By Selected News Articles @ 6:45 PM :: 4408 Views :: Family

Is Same Sex Marriage Upheld by Supreme Court Another “Fundamental Right” Inapplicable in U.S. Territories?

by Howard Hills, August 25, 2015

The U.S. Supreme Court ruling that same sex marriage is a “fundamental right” of citizenship under the U.S. Constitution is no longer headline news.  But some LGBT rights organizations are making news by calling for the ruling to be enforced in the U.S. territories in the same manner is applies in the 50 states. In particular, the LGBT community is exercising its political clout, enhanced by the high court ruling, to pressure the tiny U.S. island possession of American Samoa to comply with the new federal judicial mandate under local law.

A well-orchestrated media campaign was launched for that purpose by LGBT advocates after the Governor of American Samoa candidly questioned whether the ruling applies in that U.S. territory.  Local customs there are openly tolerant of non-heterosexuality, but not with formalities of ceremonial marriage due to traditions in the deeply religious island culture.

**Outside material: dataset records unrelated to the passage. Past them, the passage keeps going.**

(** * Simple Time Tracker Invoice: a shallow embedding of the plugin's core

    Sources: [main.ts] (date normalizer, table extractor),
    [src/time-tracker-parser.ts] (entry tree processor),
    [src/invoice-generator.ts] (rendering engine, invoice numbers, file
    paths) and [src/invoice-modal.ts] (the options dialog).

    Strings are Rocq strings of 8-bit characters, read as Latin-1 code units
    of the JavaScript UTF-16 strings.  Where JavaScript reaches into its
    runtime ([new Date], [Math.random], [moment().format], [normalizePath],
    jsPDF) the runtime is a parameter of the model. *)

From Stdlib Require Import ZArith QArith Qminmax Qround List Bool Lia.
From Stdlib Require Import Strings.String Strings.Ascii Numbers.DecimalString.
Import ListNotations.

Open Scope bool_scope.
Open Scope string_scope.
Open Scope Z_scope.

(* ------------------------------------------------------------------ *)
(** ** Character classes and string helpers of the JavaScript runtime *)

Definition code (c : ascii) : Z := Z.of_nat (nat_of_ascii c).

(** [\d] *)
Definition is_digit (c : ascii) : bool := (48 <=? code c)%Z && (code c <=? 57)%Z.

Definition digit_val (c : ascii) : Z := (code c - 48)%Z.

(** [\s] restricted to Latin-1: tab, LF, VT, FF, CR, space, NBSP. *)
Definition is_ws (c : ascii) : bool :=
  let n := code c in
  ((9 <=? n) && (n <=? 13))%Z || (n =? 32)%Z || (n =? 160)%Z.

Fixpoint drop_while (p : ascii -> bool) (l : list ascii) : list ascii :=
  match l with
  | [] => []
  | c :: r => if p c then drop_while p r else l
  end.

(** [String.prototype.trim] *)
Definition trim (s : string) : string :=
  string_of_list_ascii
    (rev (drop_while is_ws (rev (drop_while is_ws (list_ascii_of_string s))))).

(** [String.prototype.split(sep)] for a one-character separator. *)
Fixpoint split (sep : ascii) (s : string) : list string :=
  match s with
  | EmptyString => [EmptyString]
  | String c s' =>
      let rest := split sep s' in
      if Ascii.eqb c sep then EmptyString :: rest
      else match rest with
           | h :: t => String c h :: t
           | [] => [String c EmptyString]
           end
  end.

(** [Array.prototype.join(sep)] *)
Fixpoint join (sep : ascii) (l : list string) : string :=
  match l with
  | [] => EmptyString
  | [x] => x
  | x :: r => x ++ String sep (join sep r)
  end.

(** [String(n)] / [n.toString()] for integers. *)
Definition Z_to_string (x : Z) : string := NilEmpty.string_of_int (Z.to_int x).

(** [s.padStart(2, '0')] *)
Definition pad2 (s : string) : string :=
  match String.length s with
  | O => "00"
  | S O => String "0" s
  | _ => s
  end.

(** [s.substring(0, n)] *)
Definition substring0 (n : nat) (s : string) : string := String.substring O n s.

(** Leading digits of [l] in base [b] (10 or 16), as values. *)
Definition hex_val (c : ascii) : option Z :=
  let n := code c in
  if (48 <=? n) && (n <=? 57) then Some (n - 48)%Z
  else if (97 <=? n) && (n <=? 102) then Some (n - 87)%Z
  else if (65 <=? n) && (n <=? 70) then Some (n - 55)%Z
  else None.

Fixpoint lead_digits (b : Z) (l : list ascii) : list Z :=
  match l with
  | [] => []
  | c :: r =>
      match hex_val c with
      | Some v => if (v <? b)%Z then v :: lead_digits b r else []
      | None => []
      end
  end.

(** [parseInt(s)] with no radix: leading white space, an optional sign,
    an optional [0x] prefix selecting base 16, then the longest run of
    digits.  [None] stands for [NaN]. *)
Definition parseInt (s : string) : option Z :=
  let l := drop_while is_ws (list_ascii_of_string s) in
  let '(sign, l1) :=
    match l with
    | c :: r => if Ascii.eqb c "-" then ((-1)%Z, r)
                else if Ascii.eqb c "+" then (1%Z, r) else (1%Z, l)
    | [] => (1%Z, l)
    end in
  let '(base, l2) :=
    match l1 with
    | c :: x :: r => if Ascii.eqb c "0" && (Ascii.eqb x "x" || Ascii.eqb x "X")
                     then (16%Z, r) else (10%Z, l1)
    | _ => (10%Z, l1)
    end in
  match lead_digits base l2 with
  | [] => None
  | ds => Some (sign * fold_left (fun a d => a * base + d) ds 0)%Z
  end.

(* ------------------------------------------------------------------ *)
(** ** Date/Time Normalizer ([parseTimeTrackerDate], main.ts) *)

(** [/^\d{2}-\d{2}-\d{2}$/.test(s)] *)
Definition date_re (s : string) : bool :=
  match s with
  | String a (String b (String c (String d (String e (String f (String g (String h EmptyString))))))) =>
      is_digit a && is_digit b && Ascii.eqb c "-" && is_digit d && is_digit e
      && Ascii.eqb f "-" && is_digit g && is_digit h
  | _ => false
  end.

(** [/^\d{2}:\d{2}:\d{2}$/.test(s)] *)
Definition time_re (s : string) : bool :=
  match s with
  | String a (String b (String c (String d (String e (String f (String g (String h EmptyString))))))) =>
      is_digit a && is_digit b && Ascii.eqb c ":" && is_digit d && is_digit e
      && Ascii.eqb f ":" && is_digit g && is_digit h
  | _ => false
  end.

Echoing the Governor’s call for federal restraint as the island works through this issue in the “Samoan way,” Catholic and Mormon church leaders on the island supported a dialogue about legal and social meaning of the court’s ruling.  Most church leaders in American Samoa called for just solutions based on love, kindness and respect for same-sex couples and their rights.  At the same time, local openly homosexual public figures called for dialogue also respecting traditional island cultural values.  So while battle lines were being drawn in the mainland a potentially more conciliatory discussion began in the territory.

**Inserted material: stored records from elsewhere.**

(** One transition of a goroutine: [None] when it is blocked (mutex held,
    no [select] case ready), has finished, or [pick] is not a choice the
    runtime can make. The third component lists the goroutines started by
    [go]. *)
Definition step_goroutine (pick : Pick) (c : Coordinator) (g : Goroutine)
  : option (Coordinator * Goroutine * list Goroutine) :=
  match g with
  | GetTask_loop =>
      if mu c then None
      else if Done c then Some (c, GetTask_return (mkTask "" 0 EXIT), [])
      else Some (c, GetTask_tryMap, [])
  | GetTask_tryMap => if mu c then None else tryMap pick c
  | GetTask_tryReduce => if mu c then None else tryReduce pick c
  | GetTask_waitReduce =>
      if bool_decide (pick = 0) then
        if reduceTaskAvailable c
        then Some (set_reduceTaskAvailable false c, GetTask_loop, [])
        else None
      else if bool_decide (pick = 1) then
        if jobDone c then Some (c, GetTask_return (mkTask "" 0 EXIT), [])
        else None
      else None
  | GetTask_waitMap =>
      if bool_decide (pick = 0) then
        if mapTaskAvailable c
        then Some (set_mapTaskAvailable false c, GetTask_loop, [])
        else None
      else if bool_decide (pick = 1) then
        if reduceTaskAvailable c
        then Some (set_reduceTaskAvailable false c, GetTask_loop, [])
        else None
      else None
  | CompleteMapTask_call args =>
      if mu c then None
      else let '(c, err) := CompleteMapTask args c in
           Some (c, CompleteMapTask_return err, [])
  | CompleteReduceTask_call args =>
      if mu c then None
      else let '(c, err) := CompleteReduceTask args c in
           Some (c, match err with
                    | Some _ => CompleteReduceTask_return err
                    | None => CompleteReduceTask_checkDone
                    end, [])
  | CompleteReduceTask_checkDone =>
      if mu c then None
      else Some (c, if Done c then CompleteReduceTask_close
                    else CompleteReduceTask_return None, [])
  | CompleteReduceTask_close =>
      if jobDone c then Some (c, panicked, [])
      else Some (set_jobDone true c, CompleteReduceTask_return None, [])
  | track_call task =>
      match Task_TaskType task with
      | MAP | REDUCE =>
          if mu c then None else Some (track task c, track_return, [])
      | EXIT => Some (c, track_return, [])
      end
  | GetTask_return _ | CompleteMapTask_return _ | CompleteReduceTask_return _
  | track_return | panicked => None
  end.

(** The coordinator process: its state and its goroutines, in the order
    they were started. *)
Record Config := mkConfig {
  coord : Coordinator;
  goroutines : list Goroutine
}.

Definition handler (r : Request) : Goroutine :=
  match r with
  | ReqGetTask => GetTask_loop
  | ReqCompleteMapTask args => CompleteMapTask_call args
  | ReqCompleteReduceTask args => CompleteReduceTask_call args
  end.

Definition exec (e : Event) (s : Config) : option Config :=
  match e with
  | Arrive r => Some (mkConfig (coord s) (goroutines s ++ [handler r]))
  | Run tid pick =>
      g ← goroutines s !! tid;
      '(c, g', spawned) ← step_goroutine pick (coord s) g;
      Some (mkConfig c (<[tid := g']> (goroutines s) ++ spawned))
  end.

Definition step (s s' : Config) : Prop := ∃ e, exec e s = Some s'.

Definition init (files : list string) (nReduce : Z) : Config :=
  mkConfig (MakeCoordinator files nReduce) [].

Definition reachable (files : list string) (nReduce : Z) (s : Config) : Prop :=
  rtc step (init files nReduce) s.

(** Running a list of events from a configuration. *)
Fixpoint run (es : list Event) (s : Config) : option Config :=
  match es with
  | [] => Some s
  | e :: es => s' ← exec e s; run es s'
  end.

(** Runs of the signalling coordinator on the job [MakeCoordinator ["f"] 1].
    Goroutines are numbered in the order they start. *)

(** One worker does the job: [GetTask] (goroutine 0) hands out map task 0
    (watcher: goroutine 1), [CompleteMapTask] (goroutine 2) reports it,
    [GetTask] (goroutine 3) hands out reduce task 0 (watcher: goroutine 4),
    [CompleteReduceTask] (goroutine 5) reports it, finds [Done] true and
    closes [jobDone]. *)
Definition one_worker_job : list Event :=
  [Arrive ReqGetTask; Run 0 0; Run 0 0;
   Arrive (ReqCompleteMapTask (mkTask "f" 0 MAP)); Run 2 0;
   Arrive ReqGetTask; Run 3 0; Run 3 0; Run 3 0;
   Arrive (ReqCompleteReduceTask (mkTask "" 0 MAP)); Run 5 0; Run 5 0; Run 5 0].

(** ... then a [GetTask] (goroutine 6) runs to its return, the two watchers
    wake up, and a late [CompleteMapTask] arrives. *)
Definition after_the_job : list Event :=
  [Arrive ReqGetTask; Run 6 0; Run 1 0; Run 4 0;
   Arrive (ReqCompleteMapTask (mkTask "f" 0 MAP))].

End Signalled.

(** ** The polling coordinator

    Its handlers read the buckets outside the mutex.  Each such read (a loop
    test, [Done], a membership test) is one transition, and so is each
    critical section; an interleaving of these transitions is an execution of
    the Go code in which no two accesses overlap. *)
Module Polling.

(** [type Coordinator struct]; [mu] is [true] while the mutex is held. *)
Record Coordinator := mkCoordinator {
  mapPending : gmap Z string;
  mapInProgress : gmap Z string;
  reducePending : gmap Z bool;
  reduceInProgress : gmap Z bool;
  reduceCompleted : gmap Z bool;
  nReduce : Z;
  mu : bool
}.

Definition set_mapPending v c :=
  mkCoordinator v (mapInProgress c) (reducePending c) (reduceInProgress c)
    (reduceCompleted c) (nReduce c) (mu c).
Definition set_mapInProgress v c :=
  mkCoordinator (mapPending c) v (reducePending c) (reduceInProgress c)
    (reduceCompleted c) (nReduce c) (mu c).
Definition set_reducePending v c :=
  mkCoordinator (mapPending c) (mapInProgress c) v (reduceInProgress c)
    (reduceCompleted c) (nReduce c) (mu c).
Definition set_reduceInProgress v c :=
  mkCoordinator (mapPending c) (mapInProgress c) (reducePending c) v
    (reduceCompleted c) (nReduce c) (mu c).
Definition set_reduceCompleted v c :=
  mkCoordinator (mapPending c) (mapInProgress c) (reducePending c)
    (reduceInProgress c) v (nReduce c) (mu c).

(** [MakeCoordinator] *)
Definition MakeCoordinator (files : list string) (nReduce : Z) : Coordinator :=
  {| mapPending :=
       foldl (λ m p, <[p.1 := p.2]> m) ∅
             (zip (seqZ 0 (Z.of_nat (length files))) files);
     mapInProgress := ∅;
     reducePending := foldl (λ m i, <[i := true]> m) ∅ (seqZ 0 nReduce);
     reduceInProgress := ∅;
     reduceCompleted := ∅;
     nReduce := nReduce;
     mu := false |}.

(** [Done]: reads the five buckets, without the mutex. *)
Definition Done (c : Coordinator) : bool :=
  bool_decide (len (mapPending c) = 0) &&
  bool_decide (len (mapInProgress c) = 0) &&
  bool_decide (len (reducePending c) = 0) &&
  bool_decide (len (reduceInProgress c) = 0) &&
  bool_decide (len (reduceCompleted c) = nReduce c).

(** [GetReduceN] *)
Definition GetReduceN (c : Coordinator) : Z := nReduce c.

(** Control points of the goroutines the coordinator runs. *)
Inductive Goroutine : Set :=
| GetTask_waitMaps                   (* [for len(mapPending) == 0 && len(mapInProgress) > 0] *)
| GetTask_checkDone                  (* [if c.Done()] *)
| GetTask_tryMap                     (* [c.mu.Lock()] before the map range *)
| GetTask_waitReduces                (* [for len(reducePending) == 0 && len(reduceInProgress) > 0] *)
| GetTask_tryReduce                  (* [c.mu.Lock()] before the reduce range *)
| GetTask_return (reply : Task)      (* [return nil] with this reply *)
| CompleteMapTask_call (args : Task)     (* the unlocked membership test *)
| CompleteMapTask_delete (args : Task)   (* [c.mu.Lock()] before the delete *)
| CompleteMapTask_return (err : option error)
| CompleteReduceTask_call (args : Task)
| CompleteReduceTask_move (args : Task)
| CompleteReduceTask_return (err : option error)
| track_call (task : Task)           (* sleeping, then the unlocked membership test *)
| track_repend (task : Task)         (* test passed, [c.mu.Lock()] before the move *)
| track_return.

Global Instance Goroutine_eq_dec : EqDecision Goroutine.
Proof. solve_decision. Defined.

(** Critical section of [GetTask] around the map range. *)
Definition tryMap (pick : Pick) (c : Coordinator)
  : option (Coordinator * Goroutine * list Goroutine) :=
  match mapPending c !! pick with
  | Some filename =>
      let reply := mkTask filename pick MAP in
      let c := set_mapInProgress (<[pick := filename]> (mapInProgress c)) c in
      let c := set_mapPending (delete pick (mapPending c)) c in
      Some (c, GetTask_return reply, [track_call reply])
  | None =>
      if bool_decide (mapPending c = ∅) then Some (c, GetTask_waitReduces, [])
      else None
  end.

(** Critical section of [GetTask] around the reduce range; when the range is
    empty the handler returns the reply it was given, untouched. *)
Definition tryReduce (pick : Pick) (c : Coordinator)
  : option (Coordinator * Goroutine * list Goroutine) :=
  match reducePending c !! pick with
  | Some _ =>
      let reply := mkTask "" pick REDUCE in
      let c := set_reduceInProgress (<[pick := true]> (reduceInProgress c)) c in
      let c := set_reducePending (delete pick (reducePending c)) c in
      Some (c, GetTask_return reply, [track_call reply])
  | None =>
      if bool_decide (reducePending c = ∅) then Some (c, GetTask_return zeroTask, [])
      else None
  end.

(** Critical section of [CompleteMapTask]. *)
Definition deleteMap (args : Task) (c : Coordinator) : Coordinator :=
  set_mapInProgress (delete (TaskNum args) (mapInProgress c)) c.

(** Critical section of [CompleteReduceTask]. *)
Definition moveReduce (args : Task) (c : Coordinator) : Coordinator :=
  let c := set_reduceCompleted (<[TaskNum args := true]> (reduceCompleted c)) c in
  set_reduceInProgress (delete (TaskNum args) (reduceInProgress c)) c.

(** The unlocked test of [track]: is the task still in progress? *)
Definition stillInProgress (task : Task) (c : Coordinator) : bool :=
  match Task_TaskType task with
  | MAP => bool_decide (is_Some (mapInProgress c !! TaskNum task))
  | REDUCE => bool_decide (is_Some (reduceInProgress c !! TaskNum task))
  | EXIT => false
  end.

(** Critical section of [track]. *)
Definition repend (task : Task) (c : Coordinator) : Coordinator :=
  match Task_TaskType task with
  | MAP =>
      let c := set_mapPending (<[TaskNum task := Filename task]> (mapPending c)) c in
      set_mapInProgress (delete (TaskNum task) (mapInProgress c)) c
  | REDUCE =>
      let c := set_reducePending (<[TaskNum task := true]> (reducePending c)) c in
      set_reduceInProgress (delete (TaskNum task) (reduceInProgress c)) c
  | EXIT => c
  end.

While some LGBT advocates in the mainland saw the Governor’s remarks as “defiance” of federal law, the Governor has good reason to ask if the high court’s mandate applies in the territory, especially in the same manner it does in the 50 states.  The U.S. Supreme Court long has held that the U.S. Constitution does not apply by its own force in “unincorporated” territories like American Samoa.  This leaves exactly which “fundamental rights” are applicable in not yet incorporated territories undefined, unless and until determined by Congress and the courts on a case-by-case basis.

In contrast to American Samoa, four other “unincorporated” territories (Guam, Mariana Islands, Puerto Rico and Virgin Islands) adopted local policies choosing voluntarily to embrace same sex marriage under local law, as if the court’s ruling applied directly by its own force as it does in the states.  Yet, the court’s opinion does not mention the territories.  Rather, the court limited its ruling to states, declaring same sex marriage is a right in the states, based on federal jurisprudence that applies the Bill of Rights in the U.S Constitution to the 50 states pursuant to the equal protection and due process clause of the 14th Amendment.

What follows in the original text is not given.